--- SUPPLIED MATERIAL ---

Lemma ordinal_le r f : (ordinal r f ≤ r)%nat.
Proof. pose proof (count_le (take r rows) f). unfold ordinal. rewrite length_take in *. lia. Qed.

Lemma ordinal_lt r r' row f b : rows !! r = Some row → row !! f = Some (Some b) → (r < r')%nat → (ordinal r f < ordinal r' f)%nat.
Proof.
  intros Hr Hf Hlt. pose proof (ordinal_mono (S r) r' f ltac:(lia)). rewrite (ordinal_S r row f Hr) in *.
  unfold nonnull in *. rewrite Hf in *. lia.
Qed.

(** What stays the same. *)
Definition frame (s : PreparedResultSet) : Prop :=
  m_rBind s = Some columns ∧ m_fieldMetadata s = md ∧ m_fieldCount s = Z.of_nat fc ∧ m_rowCount s = Z.of_nat N ∧
  length (m_rows s) = (N * fc)%nat ∧ length (dataBuffer s) = (R * N)%nat ∧ length (pointers s) = fc ∧
  length (fetched s) = fc ∧ live s = L ∧ m_metadataResult s = true ∧ bind_result_done s = true.

(** Field [f] of row [r] is stored. *)
Definition cell_ok (buf : bytes) (r f : nat) (v : option bytes) (st : stored) : Prop :=
  s_raw st = true ∧ s_meta st = md !! f ∧
  match v with
  | None => s_value st = None
  | Some b => s_value st = Some (region f (ordinal r f)) ∧ s_length st = zlength b ∧
      holds buf f (ordinal r f) b ∧ terminated buf f (ordinal r f) b
  end.
(** The first [n] fields, row by row, are stored. *)
Definition cells_ok (n : nat) (s : PreparedResultSet) : Prop :=
  ∀ r f row v, rows !! r = Some row → row !! f = Some v → (r * fc + f < n)%nat →
    ∃ st, m_rows s !! (r * fc + f)%nat = Some st ∧ cell_ok (dataBuffer s) r f v st.

(** Before row [r] is fetched. *)
Definition between (r : nat) (s : PreparedResultSet) : Prop :=
  frame s ∧ m_rowPosition s = Z.of_nat r ∧ results s = drop r rows ∧
  (∀ f, (f < fc)%nat → pointers s !! f = Some (region f (ordinal r f))) ∧ cells_ok (r * fc) s.

(** Row [r] is fetched, and its first [j] fields are stored. *)
Definition within (r j : nat) (row : list (option bytes)) (s : PreparedResultSet) : Prop :=
  frame s ∧ m_rowPosition s = Z.of_nat r ∧ results s = drop (S r) rows ∧
  (∀ f v, row !! f = Some v → ∃ n, fetched s !! f = Some (bool_decide (v = None), n) ∧ ∀ b, v = Some b → n = zlength b) ∧
  (∀ f, (f < fc)%nat → pointers s !! f = Some (region f (ordinal r f + if decide (f < j)%nat then nonnull row f else 0))) ∧
  cells_ok (r * fc + j) s ∧
  (∀ f b, (j ≤ f)%nat → row !! f = Some (Some b) → holds (dataBuffer s) f (ordinal r f) b).

Lemma row_fits_at r row : rows !! r = Some row → row_fits row.
Proof. intros Hr. rewrite Forall_forall in Hrows. apply Hrows. by eapply list_elem_of_lookup_2. Qed.

Lemma row_column r row f v : rows !! r = Some row → row !! f = Some v → (r < N ∧ f < fc)%nat.
Proof.
  intros Hr Hf. split; [by eapply lookup_lt_Some|]. destruct (row_fits_at r row Hr) as [<- _]. by eapply lookup_lt_Some.
Qed.

Lemma fetch_spec r row s :
  rows !! r = Some row → between r s → ∃ s', mysql_stmt_fetch s = Returns true s' ∧ within r 0 row s'.
Proof.
  intros Hr ((Hb & Hm & Hfc & Hn & Hlr & Hld & Hlp & Hlf & Hlive) & Hpos & Hres & Hptr & Hok).
  destruct (row_fits_at r row Hr) as [Hlen Hfit]. pose proof (lookup_lt_Some _ _ _ Hr) as HrN.
  destruct (fetch_values_spec 0 row s (ordinal r) Hb) as (buf & Hrun & Hbuf & Hholds & Hother); [lia| |].
  { intros f b Hf. destruct (row_column r row f _ Hr Hf) as [_ Hf']. split; [by apply Hptr|]. split; [by apply Hfit|].
    rewrite Hld. pose proof (ordinal_le r f).
    assert (ordinal r f + 1 ≤ N)%nat as Ho by lia. pose proof (Nat.mul_le_mono_l _ _ R Ho). cbn [Nat.add]. lia. }
  exists (with_buffer buf (with_fetched (drop (S r) rows) (fetch_flags row (fetched s)) s)).
  split.
  { unfold mysql_stmt_fetch. rewrite get_bind, Hres, (drop_S _ _ _ Hr). by rewrite (getO_bind _ _ _ buf Hrun), modify_bind. }
  split; [|split; [done|split; [done|split; [|split; [|split]]]]].
  - unfold frame. cbn. repeat (split; [done|]). split; [lia|]. split; [done|]. split; [|done].
    unfold fetch_flags. rewrite length_zip_with. lia.
  - intros f v Hv. cbn. unfold fetch_flags. destruct (row_column r row f v Hr Hv) as [_ Hf].
    destruct (lookup_lt_is_Some_2 (fetched s) f) as [o Ho]; [lia|]. rewrite lookup_zip_with, Hv, Ho. cbn.
    destruct v as [v|]; eexists; (split; [done|]); intros b [=]; by subst.
  - intros f Hf. cbn. rewrite Nat.add_0_r. by apply Hptr.
  - intros r' f row' v Hr' Hv Hlt. rewrite Nat.add_0_r in Hlt.
    destruct (Hok r' f row' v Hr' Hv Hlt) as (st & Hst & Hcell). exists st. split; [done|].
    destruct Hcell as (H1 & H2 & H3). split; [done|]. split; [done|]. destruct v as [b|]; [|done].
    destruct H3 as (H3 & H4 & H5 & H6). destruct (row_column r' row' f _ Hr' Hv) as [_ Hf'].
    assert (r' < r)%nat by nia. pose proof (ordinal_lt r' r row' f b Hr' Hv ltac:(lia)).
    destruct (Hother f (ordinal r' f) b Hf') as [H7 H8]; [by apply (row_fits_at r' row' Hr')|right; lia|].
    cbn. auto.
  - intros f b _ Hf. cbn. by apply (Hholds f b).
Qed.

Lemma index_inj r f r' f' : (f < fc)%nat → (f' < fc)%nat → (r * fc + f = r' * fc + f')%nat → r = r' ∧ f = f'.
Proof.
  intros Hf Hf' Heq. apply (Nat.div_mod_unique fc r r' f f'); [done|done|lia].
Qed.

Lemma row_index_at r f s :
  m_rowPosition s = Z.of_nat r → m_fieldCount s = Z.of_nat fc → (r < N)%nat → (f < fc)%nat → row_index f s = (r * fc + f)%nat.
Proof.
  intros Hp Hf Hr Hlt. unfold row_index. rewrite Hp, Hf.
  assert (r * fc + f < N * fc)%nat by nia. assert (1 ≤ fc)%nat by lia. assert (N ≤ N * fc)%nat by nia.
  rewrite (u32_small (Z.of_nat r)) by lia. rewrite (u32_small (Z.of_nat r * Z.of_nat fc)) by lia. rewrite u32_small by lia. lia.
Qed.

(** The state after field [j]: its structure, the place of the next value, the buffer. *)
Definition after_column (i j : nat) (st : stored) (p : nat) (buf : bytes) (s : PreparedResultSet) : PreparedResultSet :=
  with_pointers (<[j := p]> (pointers s)) (with_rows (<[i := st]> (m_rows s)) (with_buffer buf s)).

Lemma store_column_null r j row s :
  rows !! r = Some row → row !! j = Some None → within r j row s →
  ∃ n, store_column R j s = Returns () (after_column (r * fc + j) j (Stored None n true (md !! j)) (region j (ordinal r j)) (dataBuffer s) s).
Proof.
  intros Hr Hj ((Hb & Hm & Hfc & _ & Hlr & _) & Hpos & _ & Hfl & Hptr & _).
  destruct (row_column r row j _ Hr Hj) as [HrN Hjfc].
  destruct (lookup_lt_is_Some_2 md j) as [m Hmj]; [lia|].
  destruct (lookup_lt_is_Some_2 (m_rows s) (r * fc + j)) as [old Hold]; [nia|].
  destruct (Hfl j None Hj) as (n & Hfetched & _). destruct (columns_lookup j Hjfc) as (t & Hc & _).
  pose proof (row_index_at r j s Hpos Hfc HrN Hjfc) as Hi. exists (u32 n).
  unfold store_column. rewrite (getO_bind _ _ _ m) by (cbn; by rewrite Hm).
  rewrite (modifyO_bind _ _ _ (with_rows (<[(r * fc + j)%nat := Stored (s_value old) (s_length old) (s_raw old) (Some m)]> (m_rows s)) s)).
  2:{ unfold set_cell. by rewrite Hi, Hold. }
  rewrite (getO_bind _ _ _ (t, size_at j)) by (cbn; by rewrite Hb).
  rewrite (getO_bind _ _ _ (true, n)) by exact Hfetched. cbn [fst snd negb].
  unfold modifyO, set_cell, row_index. cbn [m_rows with_rows m_rowPosition m_fieldCount]. fold (row_index j s). rewrite Hi.
  rewrite list_lookup_insert_eq by (by eapply lookup_lt_Some). cbn. rewrite list_insert_insert_eq.
  unfold after_column. rewrite Hmj. do 2 f_equal. symmetry.
  assert (pointers s !! j = Some (region j (ordinal r j))) as Hp.
  { rewrite Hptr by done. rewrite decide_False by lia. by rewrite Nat.add_0_r. }
  unfold with_pointers, with_rows, with_buffer. cbn. f_equal. by apply list_insert_id.
Qed.

Lemma store_column_value r j row b s :
  rows !! r = Some row → row !! j = Some (Some b) → within r j row s →
  ∃ buf, store_column R j s = Returns () (after_column (r * fc + j) j
      (Stored (Some (region j (ordinal r j))) (zlength b) true (md !! j)) (region j (ordinal r j) + R) buf s) ∧
    (if text_at j then write_at (region j (ordinal r j) + length b) [0] (dataBuffer s) = Some buf else buf = dataBuffer s).
Proof.
  intros Hr Hj ((Hb & Hm & Hfc & _ & Hlr & Hld & _) & Hpos & _ & Hfl & Hptr & _).
  destruct (row_column r row j _ Hr Hj) as [HrN Hjfc].
  destruct (lookup_lt_is_Some_2 md j) as [m Hmj]; [lia|].
  destruct (lookup_lt_is_Some_2 (m_rows s) (r * fc + j)) as [old Hold]; [nia|].
  destruct (Hfl j _ Hj) as (n & Hfetched & Hn). rewrite (Hn b eq_refl) in Hfetched. clear n Hn.
  destruct (columns_lookup j Hjfc) as (t & Hc & Ht).
  assert (fits j b) as Hfit by (by apply (row_fits_at r row Hr)). pose proof (fits_size _ _ Hfit) as Hsz.
  pose proof (region_end j (ordinal r j) Hjfc) as Hend. pose proof (ordinal_le r j) as Hord.
  assert (ordinal r j + 1 ≤ N)%nat as Ho by lia. pose proof (Nat.mul_le_mono_l _ _ R Ho) as HRN.
  assert (size_at j ≤ R)%nat as HszR. { destruct (region_lookup j Hjfc) as (o & z & Ho1 & Hz & ->). destruct (offsets_bound _ _ _ _ _ Ho1 Hz). lia. }
  pose proof (row_index_at r j s Hpos Hfc HrN Hjfc) as Hi.
  assert (∃ buf, if text_at j then write_at (region j (ordinal r j) + length b) [0] (dataBuffer s) = Some buf else buf = dataBuffer s) as [buf Hbuf].
  { destruct (text_at j); [|by eexists]. unfold write_at. rewrite decide_True; [by eexists|]. cbn. lia. }
  exists buf. split; [|done].
  unfold store_column. rewrite (getO_bind _ _ _ m) by (cbn; by rewrite Hm).
  rewrite (modifyO_bind _ _ _ (with_rows (<[(r * fc + j)%nat := Stored (s_value old) (s_length old) (s_raw old) (Some m)]> (m_rows s)) s)).
  2:{ unfold set_cell. by rewrite Hi, Hold. }
  rewrite (getO_bind _ _ _ (t, size_at j)) by (cbn; by rewrite Hb).
  rewrite (getO_bind _ _ _ (false, zlength b)) by exact Hfetched. cbn [fst snd negb].
  rewrite (getO_bind _ _ _ (region j (ordinal r j))).
  2:{ cbn. rewrite Hptr by done. rewrite decide_False by lia. by rewrite Nat.add_0_r. }
  rewrite (comp_bind_Returns _ _ _ () (with_rows (<[(r * fc + j)%nat := Stored (s_value old) (s_length old) (s_raw old) (Some m)]> (m_rows s)) (with_buffer buf s))).
  2:{ rewrite Ht. unfold zlength. rewrite Nat2Z.id. destruct (text_at j).
      - rewrite bool_decide_true by lia. cbn [andb]. unfold modifyO. cbn. by rewrite Hbuf.
      - subst buf. by destruct s. }
  rewrite (modifyO_bind _ _ _ (with_rows (<[(r * fc + j)%nat := Stored (Some (region j (ordinal r j))) (zlength b) true (Some m)]> (m_rows s)) (with_buffer buf s))).
  2:{ unfold set_cell, row_index. cbn [m_rows with_rows with_buffer m_rowPosition m_fieldCount]. fold (row_index j s). rewrite Hi.
      rewrite list_lookup_insert_eq by (by eapply lookup_lt_Some). cbn. rewrite list_insert_insert_eq.
      rewrite u32_small; [done|]. unfold zlength. destruct (text_at j); lia. }
  unfold after_column. by rewrite Hmj.
Qed.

--- WHAT IS REQUIRED ---
From the records above, copy only the lines starting with the line that holds "(Stored (Some (region" and going on through the line that holds "exists buf. split; [|done].", exactly as written.

--- SOLUTION TO THIS PROBLEM ---
      (Stored (Some (region j (ordinal r j))) (zlength b) true (md !! j)) (region j (ordinal r j) + R) buf s) ∧
    (if text_at j then write_at (region j (ordinal r j) + length b) [0] (dataBuffer s) = Some buf else buf = dataBuffer s).
Proof.
  intros Hr Hj ((Hb & Hm & Hfc & _ & Hlr & Hld & _) & Hpos & _ & Hfl & Hptr & _).
  destruct (row_column r row j _ Hr Hj) as [HrN Hjfc].
  destruct (lookup_lt_is_Some_2 md j) as [m Hmj]; [lia|].
  destruct (lookup_lt_is_Some_2 (m_rows s) (r * fc + j)) as [old Hold]; [nia|].
  destruct (Hfl j _ Hj) as (n & Hfetched & Hn). rewrite (Hn b eq_refl) in Hfetched. clear n Hn.
  destruct (columns_lookup j Hjfc) as (t & Hc & Ht).
  assert (fits j b) as Hfit by (by apply (row_fits_at r row Hr)). pose proof (fits_size _ _ Hfit) as Hsz.
  pose proof (region_end j (ordinal r j) Hjfc) as Hend. pose proof (ordinal_le r j) as Hord.
  assert (ordinal r j + 1 ≤ N)%nat as Ho by lia. pose proof (Nat.mul_le_mono_l _ _ R Ho) as HRN.
  assert (size_at j ≤ R)%nat as HszR. { destruct (region_lookup j Hjfc) as (o & z & Ho1 & Hz & ->). destruct (offsets_bound _ _ _ _ _ Ho1 Hz). lia. }
  pose proof (row_index_at r j s Hpos Hfc HrN Hjfc) as Hi.
  assert (∃ buf, if text_at j then write_at (region j (ordinal r j) + length b) [0] (dataBuffer s) = Some buf else buf = dataBuffer s) as [buf Hbuf].
  { destruct (text_at j); [|by eexists]. unfold write_at. rewrite decide_True; [by eexists|]. cbn. lia. }
  exists buf. split; [|done].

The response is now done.